---------- Data listing

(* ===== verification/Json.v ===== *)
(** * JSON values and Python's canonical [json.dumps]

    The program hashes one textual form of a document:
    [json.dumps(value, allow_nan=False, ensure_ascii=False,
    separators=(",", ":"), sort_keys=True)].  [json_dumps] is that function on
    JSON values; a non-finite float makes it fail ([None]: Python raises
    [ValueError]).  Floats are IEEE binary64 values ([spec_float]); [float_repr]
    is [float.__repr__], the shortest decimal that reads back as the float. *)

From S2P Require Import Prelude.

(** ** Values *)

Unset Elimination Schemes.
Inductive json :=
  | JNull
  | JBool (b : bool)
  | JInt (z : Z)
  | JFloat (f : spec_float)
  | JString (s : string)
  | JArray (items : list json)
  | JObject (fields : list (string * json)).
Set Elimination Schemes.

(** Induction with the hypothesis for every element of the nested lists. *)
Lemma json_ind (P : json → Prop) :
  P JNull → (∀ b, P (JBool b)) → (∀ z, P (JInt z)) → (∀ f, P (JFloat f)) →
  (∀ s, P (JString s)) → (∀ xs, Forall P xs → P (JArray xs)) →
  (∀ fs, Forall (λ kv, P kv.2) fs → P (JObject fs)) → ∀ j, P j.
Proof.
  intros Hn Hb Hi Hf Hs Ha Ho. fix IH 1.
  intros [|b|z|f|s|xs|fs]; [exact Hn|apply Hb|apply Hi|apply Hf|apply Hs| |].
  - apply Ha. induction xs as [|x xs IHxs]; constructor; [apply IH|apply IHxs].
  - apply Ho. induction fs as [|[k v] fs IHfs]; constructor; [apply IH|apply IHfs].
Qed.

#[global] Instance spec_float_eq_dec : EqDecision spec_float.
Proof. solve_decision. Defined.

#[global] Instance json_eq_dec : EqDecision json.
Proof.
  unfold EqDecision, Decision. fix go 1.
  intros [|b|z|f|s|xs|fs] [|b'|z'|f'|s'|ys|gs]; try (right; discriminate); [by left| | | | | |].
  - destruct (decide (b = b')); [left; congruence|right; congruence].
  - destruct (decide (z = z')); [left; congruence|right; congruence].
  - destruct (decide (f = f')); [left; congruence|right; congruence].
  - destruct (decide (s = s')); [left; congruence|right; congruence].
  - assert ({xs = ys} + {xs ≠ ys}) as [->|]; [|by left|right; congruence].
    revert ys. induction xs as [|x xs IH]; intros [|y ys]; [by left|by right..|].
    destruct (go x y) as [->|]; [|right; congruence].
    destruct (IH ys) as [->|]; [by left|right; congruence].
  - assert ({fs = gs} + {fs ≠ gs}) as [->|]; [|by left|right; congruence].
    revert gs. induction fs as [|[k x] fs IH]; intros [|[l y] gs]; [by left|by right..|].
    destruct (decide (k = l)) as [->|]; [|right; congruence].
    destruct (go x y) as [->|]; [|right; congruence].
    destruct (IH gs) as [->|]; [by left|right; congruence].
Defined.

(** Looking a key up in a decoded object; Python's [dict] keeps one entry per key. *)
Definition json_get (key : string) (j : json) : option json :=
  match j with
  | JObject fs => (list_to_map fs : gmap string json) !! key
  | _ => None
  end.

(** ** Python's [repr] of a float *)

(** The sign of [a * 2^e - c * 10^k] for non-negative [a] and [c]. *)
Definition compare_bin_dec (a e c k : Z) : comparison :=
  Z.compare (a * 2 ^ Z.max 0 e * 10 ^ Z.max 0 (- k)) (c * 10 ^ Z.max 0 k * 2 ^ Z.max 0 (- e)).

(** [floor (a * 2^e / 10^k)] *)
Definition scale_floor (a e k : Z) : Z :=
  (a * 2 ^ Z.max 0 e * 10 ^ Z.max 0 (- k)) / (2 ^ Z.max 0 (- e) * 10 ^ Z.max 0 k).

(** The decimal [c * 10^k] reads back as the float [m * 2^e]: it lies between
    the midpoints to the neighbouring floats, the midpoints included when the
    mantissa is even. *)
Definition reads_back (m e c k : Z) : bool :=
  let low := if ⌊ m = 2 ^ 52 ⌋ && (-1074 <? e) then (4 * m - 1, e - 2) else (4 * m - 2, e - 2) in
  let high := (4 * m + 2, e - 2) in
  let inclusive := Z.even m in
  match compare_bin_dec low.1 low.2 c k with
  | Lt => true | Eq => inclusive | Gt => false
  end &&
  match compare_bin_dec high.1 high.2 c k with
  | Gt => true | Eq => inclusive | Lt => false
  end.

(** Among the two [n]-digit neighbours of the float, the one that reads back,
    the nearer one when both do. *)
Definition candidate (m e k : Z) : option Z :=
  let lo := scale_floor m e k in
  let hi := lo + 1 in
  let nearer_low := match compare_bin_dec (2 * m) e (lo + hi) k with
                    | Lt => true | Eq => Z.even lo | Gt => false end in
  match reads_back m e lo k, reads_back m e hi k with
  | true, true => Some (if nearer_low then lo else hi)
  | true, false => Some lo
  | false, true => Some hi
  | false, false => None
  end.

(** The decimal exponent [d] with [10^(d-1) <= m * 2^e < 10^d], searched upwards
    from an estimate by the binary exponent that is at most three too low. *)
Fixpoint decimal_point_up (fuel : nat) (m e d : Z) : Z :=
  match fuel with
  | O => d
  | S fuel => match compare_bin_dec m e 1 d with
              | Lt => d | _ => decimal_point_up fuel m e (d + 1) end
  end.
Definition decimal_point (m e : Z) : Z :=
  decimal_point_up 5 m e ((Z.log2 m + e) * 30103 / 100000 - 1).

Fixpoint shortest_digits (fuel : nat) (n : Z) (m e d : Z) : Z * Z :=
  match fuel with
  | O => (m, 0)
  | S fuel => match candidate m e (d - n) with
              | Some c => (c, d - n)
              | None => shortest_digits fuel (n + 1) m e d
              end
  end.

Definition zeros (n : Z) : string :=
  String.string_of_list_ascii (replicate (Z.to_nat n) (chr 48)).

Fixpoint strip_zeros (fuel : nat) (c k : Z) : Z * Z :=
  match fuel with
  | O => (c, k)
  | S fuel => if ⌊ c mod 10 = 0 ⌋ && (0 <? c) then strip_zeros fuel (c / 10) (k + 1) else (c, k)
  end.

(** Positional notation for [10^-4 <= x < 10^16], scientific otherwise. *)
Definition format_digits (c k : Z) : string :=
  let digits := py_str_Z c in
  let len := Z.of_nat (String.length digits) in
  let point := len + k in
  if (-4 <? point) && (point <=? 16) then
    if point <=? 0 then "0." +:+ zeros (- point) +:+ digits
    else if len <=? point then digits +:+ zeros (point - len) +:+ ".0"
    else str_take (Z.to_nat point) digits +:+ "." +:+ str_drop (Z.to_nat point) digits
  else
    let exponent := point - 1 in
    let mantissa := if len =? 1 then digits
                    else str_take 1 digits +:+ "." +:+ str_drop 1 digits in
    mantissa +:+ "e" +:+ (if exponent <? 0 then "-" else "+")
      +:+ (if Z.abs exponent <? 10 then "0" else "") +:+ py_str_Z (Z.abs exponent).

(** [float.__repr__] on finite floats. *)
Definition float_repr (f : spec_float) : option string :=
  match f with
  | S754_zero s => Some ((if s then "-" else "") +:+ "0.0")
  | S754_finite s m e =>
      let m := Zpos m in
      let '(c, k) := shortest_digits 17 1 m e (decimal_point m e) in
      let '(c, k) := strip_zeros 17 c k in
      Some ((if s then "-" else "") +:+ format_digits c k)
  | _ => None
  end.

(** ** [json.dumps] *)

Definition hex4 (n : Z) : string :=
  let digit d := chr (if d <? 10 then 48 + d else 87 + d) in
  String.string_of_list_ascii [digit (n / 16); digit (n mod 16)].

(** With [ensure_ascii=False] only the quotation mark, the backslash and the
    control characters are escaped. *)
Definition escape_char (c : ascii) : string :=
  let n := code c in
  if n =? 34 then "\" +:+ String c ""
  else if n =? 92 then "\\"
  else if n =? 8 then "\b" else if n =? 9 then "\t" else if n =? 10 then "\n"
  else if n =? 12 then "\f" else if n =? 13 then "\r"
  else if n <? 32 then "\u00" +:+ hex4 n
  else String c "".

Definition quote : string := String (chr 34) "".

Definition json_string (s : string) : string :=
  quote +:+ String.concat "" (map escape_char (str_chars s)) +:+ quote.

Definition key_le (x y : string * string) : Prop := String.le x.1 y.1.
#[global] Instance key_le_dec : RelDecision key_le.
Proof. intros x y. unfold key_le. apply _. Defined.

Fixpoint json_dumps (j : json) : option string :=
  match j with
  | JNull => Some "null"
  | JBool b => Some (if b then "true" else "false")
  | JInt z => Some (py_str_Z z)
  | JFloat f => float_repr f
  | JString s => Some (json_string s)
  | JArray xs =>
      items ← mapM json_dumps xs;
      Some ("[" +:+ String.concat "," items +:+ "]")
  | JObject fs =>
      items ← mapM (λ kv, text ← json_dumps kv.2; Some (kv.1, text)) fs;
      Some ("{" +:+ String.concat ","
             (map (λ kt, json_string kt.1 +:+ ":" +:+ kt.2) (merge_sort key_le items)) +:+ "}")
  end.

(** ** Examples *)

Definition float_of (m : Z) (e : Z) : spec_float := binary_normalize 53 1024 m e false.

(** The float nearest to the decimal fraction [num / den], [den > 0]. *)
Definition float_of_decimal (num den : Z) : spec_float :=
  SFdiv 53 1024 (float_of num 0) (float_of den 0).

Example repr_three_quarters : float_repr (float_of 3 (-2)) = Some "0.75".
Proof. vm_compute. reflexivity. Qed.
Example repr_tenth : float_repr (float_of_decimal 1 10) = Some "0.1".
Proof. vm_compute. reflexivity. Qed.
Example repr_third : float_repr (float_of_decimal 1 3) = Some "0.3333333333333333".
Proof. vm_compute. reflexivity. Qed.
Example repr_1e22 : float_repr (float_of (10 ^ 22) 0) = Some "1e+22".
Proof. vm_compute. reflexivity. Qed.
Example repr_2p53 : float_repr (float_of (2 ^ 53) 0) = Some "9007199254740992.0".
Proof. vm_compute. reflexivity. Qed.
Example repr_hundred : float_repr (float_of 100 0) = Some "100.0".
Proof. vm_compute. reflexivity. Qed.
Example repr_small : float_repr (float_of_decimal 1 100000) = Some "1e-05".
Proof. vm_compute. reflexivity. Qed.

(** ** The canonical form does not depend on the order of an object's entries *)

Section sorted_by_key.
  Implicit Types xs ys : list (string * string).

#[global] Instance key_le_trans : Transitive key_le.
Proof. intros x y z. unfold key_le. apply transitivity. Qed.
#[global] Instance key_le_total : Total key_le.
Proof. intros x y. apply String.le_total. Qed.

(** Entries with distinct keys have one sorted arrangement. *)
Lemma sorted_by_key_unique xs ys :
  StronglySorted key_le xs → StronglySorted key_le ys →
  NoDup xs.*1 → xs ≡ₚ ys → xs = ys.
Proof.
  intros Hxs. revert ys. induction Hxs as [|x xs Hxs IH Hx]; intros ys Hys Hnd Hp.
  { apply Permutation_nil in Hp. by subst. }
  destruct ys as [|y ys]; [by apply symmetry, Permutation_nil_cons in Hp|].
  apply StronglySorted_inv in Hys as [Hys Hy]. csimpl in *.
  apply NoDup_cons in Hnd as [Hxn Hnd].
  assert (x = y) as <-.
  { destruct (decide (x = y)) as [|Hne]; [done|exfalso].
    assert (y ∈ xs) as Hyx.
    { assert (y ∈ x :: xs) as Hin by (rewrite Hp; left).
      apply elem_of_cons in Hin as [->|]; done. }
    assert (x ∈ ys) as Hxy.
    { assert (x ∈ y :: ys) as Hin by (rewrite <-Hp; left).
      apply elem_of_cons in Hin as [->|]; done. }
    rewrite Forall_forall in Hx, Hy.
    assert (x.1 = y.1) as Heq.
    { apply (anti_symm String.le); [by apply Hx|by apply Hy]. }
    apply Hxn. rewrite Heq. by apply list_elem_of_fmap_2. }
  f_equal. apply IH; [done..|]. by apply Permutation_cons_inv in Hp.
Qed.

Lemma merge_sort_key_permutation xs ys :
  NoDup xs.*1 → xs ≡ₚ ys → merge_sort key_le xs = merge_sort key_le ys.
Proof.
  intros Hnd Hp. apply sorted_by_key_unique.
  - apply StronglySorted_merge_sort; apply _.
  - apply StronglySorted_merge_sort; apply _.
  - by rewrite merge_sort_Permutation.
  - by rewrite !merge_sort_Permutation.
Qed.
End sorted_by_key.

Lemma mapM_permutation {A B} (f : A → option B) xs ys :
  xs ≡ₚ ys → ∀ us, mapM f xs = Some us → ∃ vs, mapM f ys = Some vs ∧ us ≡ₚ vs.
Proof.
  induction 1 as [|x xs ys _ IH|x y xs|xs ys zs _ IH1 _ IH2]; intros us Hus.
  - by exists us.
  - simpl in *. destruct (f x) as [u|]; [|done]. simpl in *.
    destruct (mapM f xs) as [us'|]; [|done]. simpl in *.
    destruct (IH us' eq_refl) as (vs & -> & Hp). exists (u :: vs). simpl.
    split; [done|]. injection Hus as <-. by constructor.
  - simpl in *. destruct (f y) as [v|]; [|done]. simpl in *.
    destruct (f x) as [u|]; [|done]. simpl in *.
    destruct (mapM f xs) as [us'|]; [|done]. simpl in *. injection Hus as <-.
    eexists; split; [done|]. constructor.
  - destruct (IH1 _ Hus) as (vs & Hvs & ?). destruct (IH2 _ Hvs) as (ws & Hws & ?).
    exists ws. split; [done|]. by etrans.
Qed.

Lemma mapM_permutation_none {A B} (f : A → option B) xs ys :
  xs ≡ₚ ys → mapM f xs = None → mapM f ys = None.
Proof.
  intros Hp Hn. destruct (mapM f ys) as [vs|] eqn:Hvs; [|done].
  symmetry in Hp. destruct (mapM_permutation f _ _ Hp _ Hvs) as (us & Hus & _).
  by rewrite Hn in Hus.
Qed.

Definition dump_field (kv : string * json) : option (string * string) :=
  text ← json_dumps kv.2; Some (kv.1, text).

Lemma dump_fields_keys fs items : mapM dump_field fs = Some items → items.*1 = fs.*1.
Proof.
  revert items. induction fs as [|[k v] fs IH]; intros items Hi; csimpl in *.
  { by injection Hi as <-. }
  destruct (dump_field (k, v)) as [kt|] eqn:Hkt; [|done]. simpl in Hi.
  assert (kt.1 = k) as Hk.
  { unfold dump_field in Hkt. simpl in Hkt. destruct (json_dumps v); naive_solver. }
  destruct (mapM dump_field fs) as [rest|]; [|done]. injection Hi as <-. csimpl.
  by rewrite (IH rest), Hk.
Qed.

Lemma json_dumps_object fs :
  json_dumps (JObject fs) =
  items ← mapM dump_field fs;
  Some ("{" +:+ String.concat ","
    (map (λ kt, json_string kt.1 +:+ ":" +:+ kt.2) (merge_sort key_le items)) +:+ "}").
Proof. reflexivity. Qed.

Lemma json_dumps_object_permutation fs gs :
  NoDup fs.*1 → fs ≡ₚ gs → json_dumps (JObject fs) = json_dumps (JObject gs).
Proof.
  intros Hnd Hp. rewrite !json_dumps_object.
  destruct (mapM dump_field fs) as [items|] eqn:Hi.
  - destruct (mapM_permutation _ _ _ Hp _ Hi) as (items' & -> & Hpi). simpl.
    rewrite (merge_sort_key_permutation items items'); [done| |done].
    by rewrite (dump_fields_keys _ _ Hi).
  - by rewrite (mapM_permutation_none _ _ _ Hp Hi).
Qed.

--------------------

▶ [Task to complete]: Give back exactly the lines from the one containing "intros Hp Hn." through the last line of the records.

▶ [Solution to this task]:
  intros Hp Hn. destruct (mapM f ys) as [vs|] eqn:Hvs; [|done].
  symmetry in Hp. destruct (mapM_permutation f _ _ Hp _ Hvs) as (us & Hus & _).
  by rewrite Hn in Hus.
Qed.

Definition dump_field (kv : string * json) : option (string * string) :=
  text ← json_dumps kv.2; Some (kv.1, text).

Lemma dump_fields_keys fs items : mapM dump_field fs = Some items → items.*1 = fs.*1.
Proof.
  revert items. induction fs as [|[k v] fs IH]; intros items Hi; csimpl in *.
  { by injection Hi as <-. }
  destruct (dump_field (k, v)) as [kt|] eqn:Hkt; [|done]. simpl in Hi.
  assert (kt.1 = k) as Hk.
  { unfold dump_field in Hkt. simpl in Hkt. destruct (json_dumps v); naive_solver. }
  destruct (mapM dump_field fs) as [rest|]; [|done]. injection Hi as <-. csimpl.
  by rewrite (IH rest), Hk.
Qed.

Lemma json_dumps_object fs :
  json_dumps (JObject fs) =
  items ← mapM dump_field fs;
  Some ("{" +:+ String.concat ","
    (map (λ kt, json_string kt.1 +:+ ":" +:+ kt.2) (merge_sort key_le items)) +:+ "}").
Proof. reflexivity. Qed.

Lemma json_dumps_object_permutation fs gs :
  NoDup fs.*1 → fs ≡ₚ gs → json_dumps (JObject fs) = json_dumps (JObject gs).
Proof.
  intros Hnd Hp. rewrite !json_dumps_object.
  destruct (mapM dump_field fs) as [items|] eqn:Hi.
  - destruct (mapM_permutation _ _ _ Hp _ Hi) as (items' & -> & Hpi). simpl.
    rewrite (merge_sort_key_permutation items items'); [done| |done].
    by rewrite (dump_fields_keys _ _ Hi).
  - by rewrite (mapM_permutation_none _ _ _ Hp Hi).
Qed.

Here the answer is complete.